In early April 2026, two things happened at Anthropic on the same day. The company announced its revenue run rate had crossed $30 billion annually, up from $9 billion at the end of 2025. And Broadcom confirmed a deal to supply Anthropic with 3.5 gigawatts of tensor processing unit capacity, built on Google's TPU architecture, with deployment beginning in 2027. The revenue figure and the compute deal were not coincidental. One explained why the other was necessary.
Revenue at $30 Billion
Anthropic's revenue trajectory over the past 14 months sits outside the normal frame of reference for software company growth. The company entered 2024 generating roughly $87 million on an annualized basis. By the end of 2025, that figure was $9 billion. By early April 2026, it had crossed $30 billion, a more than threefold jump in under three months.
The growth is concentrated in a small number of products. Claude Code, the company's agentic software development tool, launched publicly in mid-2025 and hit $1 billion in annualized revenue within six months. That pace has continued. Claude Code is now described internally as the fastest-growing product in Anthropic's history and, by several external measures, one of the fastest-growing software products on record. API revenue from Anthropic's broader 80-fold first-quarter growth is compounding alongside it, with more than 1,000 enterprises now spending over $1 million per year with the company, up from 500 when the company closed its Series G in February.
Key Facts
- Revenue run rate (April 2026)$30 billion
- Revenue run rate (December 2025)$9 billion
- New Broadcom TPU compute3.5 gigawatts
- Compute deployment start2027
- Enterprise customers ($1M+/yr)1,000+
- Claude Code ARR (within 6 months)$1 billion
The Broadcom Deal
The compute side of the April 6 announcement centers on Broadcom. The chip company has agreed to supply Anthropic with 3.5 gigawatts of TPU-based capacity, built around Google's tensor processing units and structured to give Anthropic dedicated access rather than shared cloud allocation. Broadcom's involvement reflects the increasingly layered supply chain of frontier AI compute: Google designs the chips, Broadcom handles integration and manufacturing of key components, and Anthropic operates the workloads running on top.
The 3.5-gigawatt figure represents new infrastructure, not reserved existing capacity.

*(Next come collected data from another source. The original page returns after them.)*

(** * The in-memory data node of taipy

    A shallow embedding of [src/taipy/core/data/in_memory.py]: the
    process-wide dictionary [in_memory_storage] and the class
    [InMemoryDataNode] (constructor, [_read], [_write], the two property
    hooks).  The base class [DataNode] lives in [data_node.py], which is
    not among the sources at hand; the three methods of it that the
    constructor reaches ([__init__], [write], [read]) are modelled from
    the specification and marked as such. *)

From Stdlib Require Import ZArith.
From stdpp Require Import base option strings gmap list.

Open Scope Z_scope.
Open Scope string_scope.

Set Warnings "-register-all".

(** ** Python values *)

(** The storage is a [Dict[str, Any]]: the values are unconstrained.  The
    fragment of [Any] below is enough to tell [None] from the rest. *)
Inductive pyval : Type :=
| PNone
| PBool (b : bool)
| PInt (z : Z)
| PStr (s : string)
| PList (l : list pyval).

(** [v is None] *)
Definition is_None (v : pyval) : bool :=
  match v with PNone => true | _ => false end.

(** A [dict] with string keys. *)
Abbreviation dict := (gmap string pyval).

(** [d.get(k)] and [d.pop(k, None)] both answer [None] for a missing key. *)
Definition dict_get (d : dict) (k : string) : pyval :=
  default PNone (d !! k).
Lemma siftdown_loop_spec fuel : forall heap newitem startpos pos,
pos <= fuel -> pos < length heap ->
exists heap',
  siftdown_loop lt fuel heap newitem startpos pos = Ok heap'
  /\ heap' ≡ₚ <[pos:=newitem]> heap.
Proof.
induction fuel as [|fuel IH]; intros heap newitem startpos pos Hfuel Hpos;
  rewrite ?siftdown_loop_0, ?siftdown_loop_S;
  destruct (decide (startpos < pos)) as [Hlt|Hge];
  try (rewrite setitem_Ok by done; eauto; fail); [lia|].
assert ((pos - 1) / 2 < pos) as Hparent.
{ apply Nat.Div0.div_lt_upper_bound. lia. }
destruct (lookup_lt_is_Some_2 heap ((pos - 1) / 2)) as [parent Hp]; [lia|].
rewrite (getitem_Ok _ _ _ Hp), bind_Ok.
destruct (lt newitem parent); [|rewrite setitem_Ok by done; eauto].
rewrite setitem_Ok, bind_Ok by done.
destruct (IH (<[pos:=parent]> heap) newitem startpos ((pos - 1) / 2))
  as (heap' & -> & Hperm); [lia|rewrite length_insert; lia|].
exists heap'. split; [done|]. rewrite Hperm.
apply insert_move; [lia|done..].
Qed.

Lemma _siftdown_spec heap startpos pos :
pos < length heap ->
exists heap', _siftdown lt heap startpos pos = Ok heap' /\ heap' ≡ₚ heap.
Proof.
intros Hpos. unfold _siftdown.
destruct (lookup_lt_is_Some_2 heap pos Hpos) as [newitem Hn].
rewrite (getitem_Ok _ _ _ Hn), bind_Ok.
destruct (siftdown_loop_spec pos heap newitem startpos pos)
  as (heap' & -> & Hperm); [done..|].
exists heap'. split; [done|]. by rewrite Hperm, list_insert_id.
Qed.

Lemma siftup_loop_spec fuel : forall heap pos,
length heap <= fuel + pos -> pos < length heap ->
exists heap' pos',
  siftup_loop lt fuel heap (length heap) pos = Ok (heap', pos')
  /\ pos' < length heap
  /\ length heap' = length heap
  /\ forall x, <[pos':=x]> heap' ≡ₚ <[pos:=x]> heap.
Proof.
induction fuel as [|fuel IH]; intros heap pos Hfuel Hpos;
  rewrite ?siftup_loop_0, ?siftup_loop_S;
  destruct (decide (2 * pos + 1 < length heap)) as [Hc|Hc];
  try (by eauto 10); [lia|].
set (childpos := 2 * pos + 1) in *.
assert (exists c, c < length heap /\ pos < c /\
  (if decide (childpos + 1 < length heap)
   then l ← getitem heap childpos; r ← getitem heap (childpos + 1);
        Ok (if negb (lt l r) then childpos + 1 else childpos)
   else Ok childpos) = Ok c) as (c & Hc1 & Hc2 & ->).
{ destruct (decide (childpos + 1 < length heap)) as [Hr|Hr].
  - destruct (lookup_lt_is_Some_2 heap childpos) as [l Hl]; [lia|].
    destruct (lookup_lt_is_Some_2 heap (childpos + 1)) as [r Hr']; [lia|].
    rewrite (getitem_Ok _ _ _ Hl), bind_Ok, (getitem_Ok _ _ _ Hr'), bind_Ok.
    destruct (negb (lt l r)); eexists; (split_and!; [| |done]); lia.
  - exists childpos. split_and!; [lia|lia|done]. }
rewrite bind_Ok.
destruct (lookup_lt_is_Some_2 heap c Hc1) as [child Hchild].
rewrite (getitem_Ok _ _ _ Hchild), bind_Ok, setitem_Ok, bind_Ok by done.
destruct (IH (<[pos:=child]> heap) c) as (heap' & pos' & Hrun & Hp & Hl & Hperm).
{ rewrite length_insert. lia. }
{ rewrite length_insert. lia. }
rewrite length_insert in Hrun, Hp, Hl. rewrite Hrun.
exists heap', pos'. split_and!; [done..|].
intros x. rewrite Hperm. apply insert_move; [lia|done..].
Qed.

Lemma _siftup_spec heap pos :
pos < length heap ->
exists heap', _siftup lt heap pos = Ok heap' /\ heap' ≡ₚ heap.
Proof.
intros Hpos. unfold _siftup.
destruct (lookup_lt_is_Some_2 heap pos Hpos) as [newitem Hn].
rewrite (getitem_Ok _ _ _ Hn), bind_Ok.
destruct (siftup_loop_spec (length heap) heap pos)
  as (heap1 & pos1 & -> & Hp & Hl & Hperm); [lia|done|].
rewrite bind_Ok, setitem_Ok, bind_Ok by lia.
destruct (_siftdown_spec (<[pos1:=newitem]> heap1) pos pos1)
  as (heap' & -> & Hperm'); [rewrite length_insert; lia|].
exists heap'. split; [done|].
by rewrite Hperm', Hperm, list_insert_id.
Qed.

It sits alongside the 5 gigawatts Google committed under a separate direct investment partnership announced on April 24, giving Anthropic a combined pipeline of more than 8 gigawatts of compute coming online over the next two years. For reference, Anthropic's current production infrastructure is estimated to require between 500 megawatts and 1 gigawatt to serve its existing traffic load. The new capacity is sized for a company operating at several times today's scale.
"Our run-rate revenue has surpassed $30 billion, up from $9 billion at the end of 2025, as demand for Claude continues to accelerate. This partnership gives us the compute to keep pace." Anthropic, statement on the Broadcom and Google compute deals, April 2026
Enterprise Momentum Driving the Numbers
The $30 billion run rate is not a product of a single large contract or a few outsized deals. It reflects a broad shift in how enterprises are procuring AI. In February 2026, when Anthropic closed its Series G financing, more than 500 customers were each spending over $1 million per year. By early April, that count had passed 1,000, a doubling in less than two months.
The businesses spending at that level span industries: pharmaceuticals, financial services, legal services, and software development all appear prominently. Bristol Myers Squibb deployed Claude across its drug discovery and research workflows. Goldman Sachs built agentic trading research tools on the Claude platform. Law firms using Claude's legal MCP connector ecosystem represent a growing share of the company's revenue, with adoption accelerating across large practices in the United States and Europe.
What Comes Next
Anthropic has provided limited forward guidance but has indicated that its revenue trajectory is not expected to flatten in the near term. The company's model roadmap includes at least two major releases in the second half of 2026, and enterprise partnership announcements have continued at a pace that has exceeded both internal and analyst expectations.
The compute secured in the Broadcom and Google investment deals gives Anthropic the infrastructure to serve demand at a scale that its existing capacity could not support. Whether revenue growth continues near its current rate depends on whether demand for AI-assisted software development and enterprise automation reaches a saturation point that, as of mid-2026, shows no clear signs of approaching. Anthropic's own planning models anticipated 10-fold growth in 2026. Actual first-quarter performance came in at 80-fold. The gap between those two numbers is as accurate a measure of the moment as any.